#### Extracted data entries
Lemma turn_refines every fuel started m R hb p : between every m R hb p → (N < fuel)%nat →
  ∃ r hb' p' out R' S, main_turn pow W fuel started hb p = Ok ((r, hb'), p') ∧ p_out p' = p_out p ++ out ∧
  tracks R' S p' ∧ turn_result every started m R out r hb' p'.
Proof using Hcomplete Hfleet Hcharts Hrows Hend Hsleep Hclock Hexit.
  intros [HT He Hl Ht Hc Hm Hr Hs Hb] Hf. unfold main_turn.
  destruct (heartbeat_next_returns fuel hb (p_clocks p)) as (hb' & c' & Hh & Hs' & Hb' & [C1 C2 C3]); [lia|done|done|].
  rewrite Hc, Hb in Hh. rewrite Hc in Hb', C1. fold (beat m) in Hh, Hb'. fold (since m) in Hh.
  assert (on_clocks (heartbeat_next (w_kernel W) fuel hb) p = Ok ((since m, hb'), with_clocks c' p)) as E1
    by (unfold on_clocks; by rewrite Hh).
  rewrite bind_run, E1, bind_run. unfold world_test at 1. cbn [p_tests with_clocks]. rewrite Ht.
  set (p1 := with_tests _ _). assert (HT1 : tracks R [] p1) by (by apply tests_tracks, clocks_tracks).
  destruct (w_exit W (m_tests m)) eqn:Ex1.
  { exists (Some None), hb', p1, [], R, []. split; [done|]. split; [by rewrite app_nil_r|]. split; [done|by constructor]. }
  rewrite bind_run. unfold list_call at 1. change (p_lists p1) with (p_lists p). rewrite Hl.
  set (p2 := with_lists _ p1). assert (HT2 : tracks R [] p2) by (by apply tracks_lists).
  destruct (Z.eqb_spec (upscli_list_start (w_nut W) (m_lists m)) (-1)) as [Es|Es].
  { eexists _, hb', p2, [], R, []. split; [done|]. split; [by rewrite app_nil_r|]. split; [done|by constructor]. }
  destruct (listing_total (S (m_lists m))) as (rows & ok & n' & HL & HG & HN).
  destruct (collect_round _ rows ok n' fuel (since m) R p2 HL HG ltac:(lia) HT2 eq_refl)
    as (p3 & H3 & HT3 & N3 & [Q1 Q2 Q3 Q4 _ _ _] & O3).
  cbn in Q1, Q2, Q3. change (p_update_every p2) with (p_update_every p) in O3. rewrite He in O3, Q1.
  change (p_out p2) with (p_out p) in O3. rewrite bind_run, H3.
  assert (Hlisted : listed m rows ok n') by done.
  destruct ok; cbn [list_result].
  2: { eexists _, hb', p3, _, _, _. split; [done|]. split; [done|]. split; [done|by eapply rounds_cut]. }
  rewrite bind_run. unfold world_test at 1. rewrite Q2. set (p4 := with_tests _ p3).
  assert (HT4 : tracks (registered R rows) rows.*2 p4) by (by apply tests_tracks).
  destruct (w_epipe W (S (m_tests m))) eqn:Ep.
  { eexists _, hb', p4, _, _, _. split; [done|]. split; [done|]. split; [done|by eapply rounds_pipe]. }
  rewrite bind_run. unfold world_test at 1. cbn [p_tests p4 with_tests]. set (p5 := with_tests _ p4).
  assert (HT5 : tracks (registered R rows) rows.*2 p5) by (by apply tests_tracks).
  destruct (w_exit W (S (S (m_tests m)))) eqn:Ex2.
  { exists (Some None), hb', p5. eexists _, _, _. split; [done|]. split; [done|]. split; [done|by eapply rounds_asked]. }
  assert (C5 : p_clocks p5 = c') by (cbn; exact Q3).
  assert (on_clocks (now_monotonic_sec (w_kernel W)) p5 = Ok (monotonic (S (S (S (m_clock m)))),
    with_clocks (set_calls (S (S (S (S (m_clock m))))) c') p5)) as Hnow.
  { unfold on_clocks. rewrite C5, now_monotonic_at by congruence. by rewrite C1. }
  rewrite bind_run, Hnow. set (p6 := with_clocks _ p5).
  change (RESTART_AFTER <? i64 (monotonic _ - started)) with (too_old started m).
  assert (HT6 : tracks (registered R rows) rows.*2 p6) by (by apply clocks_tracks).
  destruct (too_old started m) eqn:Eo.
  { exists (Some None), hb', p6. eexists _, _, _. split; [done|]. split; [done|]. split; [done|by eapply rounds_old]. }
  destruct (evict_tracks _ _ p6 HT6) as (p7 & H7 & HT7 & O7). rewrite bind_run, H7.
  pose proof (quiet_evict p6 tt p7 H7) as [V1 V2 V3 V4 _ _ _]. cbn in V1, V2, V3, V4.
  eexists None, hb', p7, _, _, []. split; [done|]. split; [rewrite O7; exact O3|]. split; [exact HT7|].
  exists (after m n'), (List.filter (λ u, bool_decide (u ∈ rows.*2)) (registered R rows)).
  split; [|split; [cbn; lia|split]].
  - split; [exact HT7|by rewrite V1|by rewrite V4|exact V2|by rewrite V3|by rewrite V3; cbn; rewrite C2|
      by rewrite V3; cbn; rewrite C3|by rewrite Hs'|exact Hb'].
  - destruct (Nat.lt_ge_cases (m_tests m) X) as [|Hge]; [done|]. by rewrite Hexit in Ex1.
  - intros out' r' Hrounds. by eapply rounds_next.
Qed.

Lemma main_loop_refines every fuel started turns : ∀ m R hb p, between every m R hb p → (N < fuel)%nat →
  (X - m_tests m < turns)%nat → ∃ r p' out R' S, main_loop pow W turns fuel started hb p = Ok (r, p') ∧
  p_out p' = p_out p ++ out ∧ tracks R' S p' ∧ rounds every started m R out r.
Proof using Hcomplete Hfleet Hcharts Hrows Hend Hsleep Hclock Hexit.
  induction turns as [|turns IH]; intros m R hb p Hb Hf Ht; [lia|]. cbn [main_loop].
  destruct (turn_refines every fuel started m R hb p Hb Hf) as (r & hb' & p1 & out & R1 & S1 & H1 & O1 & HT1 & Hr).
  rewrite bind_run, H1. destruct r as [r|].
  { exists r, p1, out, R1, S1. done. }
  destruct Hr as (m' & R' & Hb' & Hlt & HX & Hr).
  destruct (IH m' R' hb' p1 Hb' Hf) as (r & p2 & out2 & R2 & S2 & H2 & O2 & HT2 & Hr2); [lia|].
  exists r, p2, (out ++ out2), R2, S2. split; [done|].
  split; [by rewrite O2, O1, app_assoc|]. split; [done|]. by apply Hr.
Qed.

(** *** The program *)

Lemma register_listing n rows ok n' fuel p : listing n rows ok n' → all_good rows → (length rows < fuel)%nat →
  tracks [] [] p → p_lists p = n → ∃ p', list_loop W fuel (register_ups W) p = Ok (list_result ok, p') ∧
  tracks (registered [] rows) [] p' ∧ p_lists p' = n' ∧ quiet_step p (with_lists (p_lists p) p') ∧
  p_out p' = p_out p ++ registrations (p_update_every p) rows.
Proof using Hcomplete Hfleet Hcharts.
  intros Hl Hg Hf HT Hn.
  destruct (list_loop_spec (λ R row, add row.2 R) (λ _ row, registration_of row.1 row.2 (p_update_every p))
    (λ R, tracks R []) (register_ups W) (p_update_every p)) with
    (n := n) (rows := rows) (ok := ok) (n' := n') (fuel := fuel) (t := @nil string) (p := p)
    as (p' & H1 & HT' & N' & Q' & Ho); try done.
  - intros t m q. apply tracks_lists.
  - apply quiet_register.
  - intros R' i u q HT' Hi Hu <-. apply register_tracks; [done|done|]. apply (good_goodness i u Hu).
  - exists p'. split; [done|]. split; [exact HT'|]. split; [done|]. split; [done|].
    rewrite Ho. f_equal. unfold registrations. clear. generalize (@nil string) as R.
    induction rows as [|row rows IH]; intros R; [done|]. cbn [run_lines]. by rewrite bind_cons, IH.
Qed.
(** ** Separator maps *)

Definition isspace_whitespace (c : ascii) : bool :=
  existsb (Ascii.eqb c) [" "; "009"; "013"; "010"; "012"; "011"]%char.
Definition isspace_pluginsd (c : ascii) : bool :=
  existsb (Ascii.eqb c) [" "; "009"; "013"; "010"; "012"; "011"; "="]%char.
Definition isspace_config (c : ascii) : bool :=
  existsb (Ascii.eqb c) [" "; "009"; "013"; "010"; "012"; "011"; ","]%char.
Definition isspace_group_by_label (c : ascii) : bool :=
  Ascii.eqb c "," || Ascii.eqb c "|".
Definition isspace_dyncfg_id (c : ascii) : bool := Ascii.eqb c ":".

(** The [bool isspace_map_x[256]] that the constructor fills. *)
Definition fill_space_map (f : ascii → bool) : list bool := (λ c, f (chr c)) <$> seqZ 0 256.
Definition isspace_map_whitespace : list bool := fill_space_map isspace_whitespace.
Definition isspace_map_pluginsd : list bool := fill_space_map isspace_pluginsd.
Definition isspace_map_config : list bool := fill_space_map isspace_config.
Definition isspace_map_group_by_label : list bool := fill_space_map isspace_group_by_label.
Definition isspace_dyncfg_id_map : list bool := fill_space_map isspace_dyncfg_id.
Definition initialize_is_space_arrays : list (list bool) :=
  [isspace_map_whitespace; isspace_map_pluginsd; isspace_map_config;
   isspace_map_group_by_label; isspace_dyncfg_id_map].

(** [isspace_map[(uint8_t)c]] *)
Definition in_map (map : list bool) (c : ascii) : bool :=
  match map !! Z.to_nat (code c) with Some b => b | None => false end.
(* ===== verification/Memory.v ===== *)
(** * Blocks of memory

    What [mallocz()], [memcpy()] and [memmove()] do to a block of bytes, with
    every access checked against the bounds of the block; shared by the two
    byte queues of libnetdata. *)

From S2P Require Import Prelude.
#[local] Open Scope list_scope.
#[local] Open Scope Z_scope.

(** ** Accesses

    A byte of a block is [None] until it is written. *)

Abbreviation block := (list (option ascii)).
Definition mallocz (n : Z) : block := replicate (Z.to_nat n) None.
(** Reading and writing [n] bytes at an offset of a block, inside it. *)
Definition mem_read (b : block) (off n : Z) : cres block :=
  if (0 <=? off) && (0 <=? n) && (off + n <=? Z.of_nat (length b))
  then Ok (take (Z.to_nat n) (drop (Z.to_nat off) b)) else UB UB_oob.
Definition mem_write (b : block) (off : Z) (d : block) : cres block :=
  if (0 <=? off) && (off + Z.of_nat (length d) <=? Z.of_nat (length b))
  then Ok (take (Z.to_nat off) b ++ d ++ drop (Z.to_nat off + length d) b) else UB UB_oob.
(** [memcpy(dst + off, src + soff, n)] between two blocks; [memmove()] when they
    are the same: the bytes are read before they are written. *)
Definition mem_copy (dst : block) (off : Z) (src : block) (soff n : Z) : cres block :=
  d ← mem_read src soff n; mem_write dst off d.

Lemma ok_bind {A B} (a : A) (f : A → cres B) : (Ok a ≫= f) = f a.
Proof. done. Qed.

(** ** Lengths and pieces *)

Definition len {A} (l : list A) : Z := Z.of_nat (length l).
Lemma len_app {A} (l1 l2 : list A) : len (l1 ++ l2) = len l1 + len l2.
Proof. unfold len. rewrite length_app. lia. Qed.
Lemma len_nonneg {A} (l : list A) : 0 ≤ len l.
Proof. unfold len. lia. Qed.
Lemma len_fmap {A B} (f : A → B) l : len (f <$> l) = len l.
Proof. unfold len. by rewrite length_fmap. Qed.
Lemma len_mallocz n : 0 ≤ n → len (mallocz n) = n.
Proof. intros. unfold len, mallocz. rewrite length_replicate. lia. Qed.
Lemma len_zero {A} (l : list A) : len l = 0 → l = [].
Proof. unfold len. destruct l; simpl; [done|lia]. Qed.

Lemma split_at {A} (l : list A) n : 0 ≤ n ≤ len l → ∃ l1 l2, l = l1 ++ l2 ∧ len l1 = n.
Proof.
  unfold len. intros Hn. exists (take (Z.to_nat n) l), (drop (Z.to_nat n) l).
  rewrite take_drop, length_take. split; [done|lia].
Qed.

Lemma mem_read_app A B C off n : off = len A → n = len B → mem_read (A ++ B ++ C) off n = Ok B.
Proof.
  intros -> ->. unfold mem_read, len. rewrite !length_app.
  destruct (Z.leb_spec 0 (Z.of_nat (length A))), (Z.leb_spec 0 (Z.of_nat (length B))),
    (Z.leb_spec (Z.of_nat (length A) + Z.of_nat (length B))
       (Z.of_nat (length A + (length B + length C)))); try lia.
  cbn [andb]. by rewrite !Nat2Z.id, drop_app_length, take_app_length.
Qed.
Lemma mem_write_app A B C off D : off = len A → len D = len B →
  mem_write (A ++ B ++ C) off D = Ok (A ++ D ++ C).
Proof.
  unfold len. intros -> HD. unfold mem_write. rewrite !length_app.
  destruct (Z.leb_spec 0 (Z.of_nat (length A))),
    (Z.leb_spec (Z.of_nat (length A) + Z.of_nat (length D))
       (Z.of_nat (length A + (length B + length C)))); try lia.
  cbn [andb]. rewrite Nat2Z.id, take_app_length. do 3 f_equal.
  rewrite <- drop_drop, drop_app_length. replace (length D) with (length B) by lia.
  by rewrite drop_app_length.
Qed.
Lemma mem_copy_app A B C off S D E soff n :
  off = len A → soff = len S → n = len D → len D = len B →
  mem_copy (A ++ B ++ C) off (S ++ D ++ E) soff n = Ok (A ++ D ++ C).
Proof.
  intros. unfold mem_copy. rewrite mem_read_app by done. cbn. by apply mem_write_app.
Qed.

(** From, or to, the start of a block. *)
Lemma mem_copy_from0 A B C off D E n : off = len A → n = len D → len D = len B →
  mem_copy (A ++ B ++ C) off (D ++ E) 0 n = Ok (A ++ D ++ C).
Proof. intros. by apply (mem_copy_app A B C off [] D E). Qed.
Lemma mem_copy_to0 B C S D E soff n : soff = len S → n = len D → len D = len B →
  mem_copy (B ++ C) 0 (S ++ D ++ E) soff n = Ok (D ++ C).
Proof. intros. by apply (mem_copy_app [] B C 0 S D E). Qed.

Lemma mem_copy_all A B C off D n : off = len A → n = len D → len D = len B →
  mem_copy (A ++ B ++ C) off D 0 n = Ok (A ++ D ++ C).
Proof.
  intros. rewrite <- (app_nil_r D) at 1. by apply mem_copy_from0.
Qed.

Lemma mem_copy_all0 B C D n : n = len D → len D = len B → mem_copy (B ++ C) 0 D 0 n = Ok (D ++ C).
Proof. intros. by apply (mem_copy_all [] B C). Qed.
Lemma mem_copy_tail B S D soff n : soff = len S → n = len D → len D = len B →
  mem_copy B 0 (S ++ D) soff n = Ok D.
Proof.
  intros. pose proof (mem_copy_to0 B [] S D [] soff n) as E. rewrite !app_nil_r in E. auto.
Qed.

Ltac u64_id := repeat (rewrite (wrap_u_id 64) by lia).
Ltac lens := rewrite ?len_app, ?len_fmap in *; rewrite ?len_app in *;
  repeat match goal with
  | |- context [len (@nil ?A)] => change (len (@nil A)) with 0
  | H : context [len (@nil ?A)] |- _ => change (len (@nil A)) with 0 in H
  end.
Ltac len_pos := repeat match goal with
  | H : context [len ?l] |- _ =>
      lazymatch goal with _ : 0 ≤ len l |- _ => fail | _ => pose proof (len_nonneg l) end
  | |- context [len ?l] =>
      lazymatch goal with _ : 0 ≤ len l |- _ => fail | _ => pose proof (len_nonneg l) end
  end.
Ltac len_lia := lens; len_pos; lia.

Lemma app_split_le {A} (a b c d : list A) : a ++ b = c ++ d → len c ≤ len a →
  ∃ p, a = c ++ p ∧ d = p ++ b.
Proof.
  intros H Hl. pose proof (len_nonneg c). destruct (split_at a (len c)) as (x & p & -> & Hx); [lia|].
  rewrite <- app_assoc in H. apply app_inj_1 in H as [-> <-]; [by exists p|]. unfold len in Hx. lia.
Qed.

#### Task statement
Only one stretch of the entries above is wanted: the lines from the one containing "Proof. unfold len. by" through the one containing "unfold len. intros Hn.". Please reproduce it exactly.

#### Task result
Proof. unfold len. by rewrite length_fmap. Qed.
Lemma len_mallocz n : 0 ≤ n → len (mallocz n) = n.
Proof. intros. unfold len, mallocz. rewrite length_replicate. lia. Qed.
Lemma len_zero {A} (l : list A) : len l = 0 → l = [].
Proof. unfold len. destruct l; simpl; [done|lia]. Qed.

Lemma split_at {A} (l : list A) n : 0 ≤ n ≤ len l → ∃ l1 l2, l = l1 ++ l2 ∧ len l1 = n.
Proof.
  unfold len. intros Hn. exists (take (Z.to_nat n) l), (drop (Z.to_nat n) l).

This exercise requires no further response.